Hells-Angels-on-Wheels-(1967)
Hells Angels on Wheels (1967)

It’s not the worst movie out there. Admittedly, it’s an exploitation movie, produced for cheap to profit from the rising popularity of motorcycle gangs. Yes, there is an obligatory orgy, a few fights, copious amounts of beer, pot, and primal behavior. The clichés are there, what else were you expecting?

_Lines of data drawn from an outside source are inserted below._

Lemma lr_walk_spec ctx : sets_inv ctx → rows_inv (len (lalrLR0ItemSets ctx)) ctx → len (lalrLR0ItemSets ctx) ≤ 2 ^ 32 →
  ∀ h g j T, zget (lalrLR0ItemSets ctx) j = Some T → (∀ i, has ng (cores T) i ↔ valid_item ng g i) →
  Forall (λ X, 0 ≤ X < len (Symbols ng)) h → ∃ r, lr_walk (transitions ctx) j h = Ret r ∧
    match r with
    | Some j' => ∃ T', zget (lalrLR0ItemSets ctx) j' = Some T' ∧ ∀ i, has ng (cores T') i ↔ valid_item ng (g ++ h) i
    | None => ∀ i, ¬ valid_item ng (g ++ h) i
    end.
Proof using Hng.
  intros Hs Hr Hlen h. induction h as [|X h IH]; intros g j T HT Hv Hh; cbn [lr_walk].
  { exists (Some j). split; [done|]. exists T. by rewrite app_nil_r. }
  apply list.Forall_cons in Hh as [HX Hh]. pose proof (zget_Some_range _ _ _ HT) as Hj.
  destruct (ri_done _ _ Hr j T Hj HT) as (Hinc & Htar & Hsyms). pose proof (lg_syms _ Hng).
  destruct (transitionTarget_spec (transitions ctx) j X ltac:(lia) Hinc) as [(t & Ht & ->)|[Hno ->]]; cbn [mbind go_bind].
  - destruct (Htar X t Ht) as (j' & T' & -> & HT' & Hg). pose proof (zget_Some_range _ _ _ HT'). rewrite u32_id by lia.
    replace (g ++ X :: h) with ((g ++ [X]) ++ h) by (by rewrite <-app_assoc). apply (IH (g ++ [X]) j' T'); [done| |done].
    intros i. rewrite (Hg i), valid_snoc. apply closes_ext. intros k. by apply shifted_ext.
  - exists None. split; [done|]. intros i Hvi. replace (g ++ X :: h) with ((g ++ [X]) ++ h) in Hvi by (by rewrite <-app_assoc).
    apply valid_prefix in Hvi as (i' & Hi'%valid_snoc). apply Hno, Hsyms.
    induction Hi' as [k (p & d & Hpd & Hn & _)|]; [|done]. exists (p, d). split; [by apply Hv|done].
Qed.

(** The state holds exactly the items valid for the prefix. *)
Definition at_state (ctx : lr0ctx) (g : list Z) (j : Z) : Prop :=
  ∃ T, zget (lalrLR0ItemSets ctx) j = Some T ∧ ∀ i, has ng (cores T) i ↔ valid_item ng g i.

Lemma walk_spec ctx : sets_inv ctx → rows_inv (len (lalrLR0ItemSets ctx)) ctx → len (lalrLR0ItemSets ctx) ≤ 2 ^ 32 →
  ∀ g, Forall (λ X, 0 ≤ X < len (Symbols ng)) g → ∃ r, lr_walk (transitions ctx) 0 g = Ret r ∧
    match r with Some j => at_state ctx g j | None => ∀ i, ¬ valid_item ng g i end.
Proof using Hng.
  intros Hs Hr Hlen g Hg. destruct (li_first _ Hs) as (T0 & HT0 & Hv0). by apply (lr_walk_spec ctx Hs Hr Hlen g [] 0 T0).
Qed.

Lemma state_prefix ctx j : sets_inv ctx → 0 ≤ j < len (lalrLR0ItemSets ctx) → ∃ g, (∃ i, valid_item ng g i) ∧ at_state ctx g j.
Proof using.
  intros Hs Hj. destruct (zget_in_range _ _ Hj) as [T HT]. destruct (li_set _ Hs j T HT) as (_ & _ & _ & g & Hi & Hg).
  exists g. split; [done|]. by exists T.
Qed.

(** The state of a prefix is unique, and the walk finds it. *)
Lemma walk_at_state ctx : sets_inv ctx → rows_inv (len (lalrLR0ItemSets ctx)) ctx → len (lalrLR0ItemSets ctx) ≤ 2 ^ 32 →
  ∀ g j i, valid_item ng g i → at_state ctx g j → lr_walk (transitions ctx) 0 g = Ret (Some j).
Proof using Hng.
  intros Hs Hr Hlen g j i Hi (T & HT & Hg). destruct (walk_spec ctx Hs Hr Hlen g (valid_item_range g i Hi)) as (r & -> & Hr').
  destruct r as [j'|]; [|by destruct (Hr' i)]. destruct Hr' as (T' & HT' & Hg'). do 2 f_equal.
  apply (NoDup_zget_inj _ j' j (cores T) (li_nodup _ Hs)); rewrite zget_map; [|by rewrite HT].
  rewrite HT'. cbn. f_equal. apply (core_set_ext ng); [by apply (li_set _ Hs j' T' HT')|by apply (li_set _ Hs j T HT)|].
  intros k. by rewrite Hg, Hg'.
Qed.

(** [coreLookup] finds the position of an item. *)
Lemma coreLookup_spec T i : core_set ng (cores T) → item_ok ng i →
  (∃ k, coreLookup T i.1 i.2 = Ret (k, true) ∧ zget (cores T) k = Some (packed i)) ∨
  (coreLookup T i.1 i.2 = Ret (0, false) ∧ ¬ has ng (cores T) i).
Proof using Hng.
  intros [Hok Hinc] Hi. destruct (item_ok_range ng Hng i Hi) as [H1 H2]. destruct i as [p d]. cbn [fst snd] in *.
  unfold coreLookup. rewrite u32_id by lia. assert (u8 d = d) as -> by (unfold u8; apply Z.mod_small; lia).
  rewrite (below_search ekey (cores T) (p * 256 + d) Hinc).
  2: { intros h ce Hce. rewrite (proj2 (index_Ret _ _ _) Hce). cbn [mbind go_bind]. do 2 f_equal. unfold ekey.
       pose proof (entry_dot_range ce). lia. }
  cbn [mbind go_bind]. pose proof (below_range ekey (cores T) (p * 256 + d)) as Hr.
  destruct (below_find ekey (cores T) (p * 256 + d) Hinc) as [(ce & Hce & E)|[Hno Hne]].
  - left. exists (below ekey (cores T) (p * 256 + d)). pose proof (zget_Some_range _ _ _ Hce). replace (_ <? _) with true by lia.
    rewrite (proj2 (index_Ret _ _ _) Hce). cbn [mbind go_bind]. unfold ekey in E. pose proof (entry_dot_range ce).
    replace ((entry_prodIdx ce =? p) && (entry_dot ce =? d)) with true by lia. split; [done|]. rewrite Hce. f_equal.
    unfold entries_ok in Hok. rewrite list.Forall_forall in Hok. rewrite <-(proj2 (Hok ce (zget_elem _ _ _ Hce))). unfold unpacked. f_equal. f_equal; lia.
  - right. split.
    + destruct (Z.ltb_spec (below ekey (cores T) (p * 256 + d)) (len (cores T))) as [Hlt|]; [|done].
      destruct (index_in_range (cores T) (below ekey (cores T) (p * 256 + d))) as (ce & -> & Hce); [lia|]. cbn [mbind go_bind].
      specialize (Hne ce Hce). unfold ekey in Hne. by replace ((entry_prodIdx ce =? p) && (entry_dot ce =? d)) with false by lia.
    + intros [_ Hp]. apply Hno, list_elem_of_fmap. exists (packed (p, d)). split; [|done].
      pose proof (unpack_pack p d H1 H2) as E. unfold unpacked in E. unfold ekey. injection E as -> ->. done.
Qed.
End automaton.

Movies like “Hell’s Angels on Wheels” are bought based on the title, the plot, and the advertisement. There’s no need to showcase these movies at a film festival. They have a target audience that would go watch the movie regardless of critics opinion. This gives the directors a lot of creative freedom. Sometimes good stuff seeps into these movies, not because the editor wants it to be there, but rather because no one bothers to take it out.

To begin with, the actors look like believable Hell’s Angels, and that is some major goodness right there. The Peter Fonda and Nancy Sinatra performances were the weaker aspects of Roger Corman’s Wild Angels, which began the current boom of motorcycle pictures, for example. In this picture, Adam Roarke and John Garwood have enticingly grungy skin and are fantastically rude, irresponsible, hateful crude, and plain human.

Sabrina Scharf, the girl that every leader wants, is one of many novice actresses who captivate you while trying to fix their makeup amidst an angel’s ruckus. I suspect that the majority of the girls who accompany the angels look more like Phylyss Diller. Even though she is fully stunning, she somehow manages to pull it off.

The fact that the photography is good and surprisingly so is another reason to watch the film. There’s a part where the camera focuses in/slightly out while moving through a field of green grass wherein one of the big, bulldog’s bicycles is harshly lying in. The contrast is equally impactful as David Lean’s similar shots in ‘Doctor Zhivago’ (remember when the frosty window was slowly fading into the field of flowers?). There is also impressive footage of Hell’s Angels beautifully interlacing down a highway as a zoom lens takes first one then another into focus. This skilled camera work reveals that a documentary on cycles might be as poetic in its own way as the treatment of surfing in ‘The Endless Summer’.

However, this doesn’t mean that ‘Hell’s Angels on Wheels‘ is a MasterPiece. The plot has so many holes that one could drive a Harley Davidson through it.

Nonetheless, the movie indeed exceeds our expectations and manages to surpass its seemingly difficult bar. If you take it as it is, you might actually enjoy it.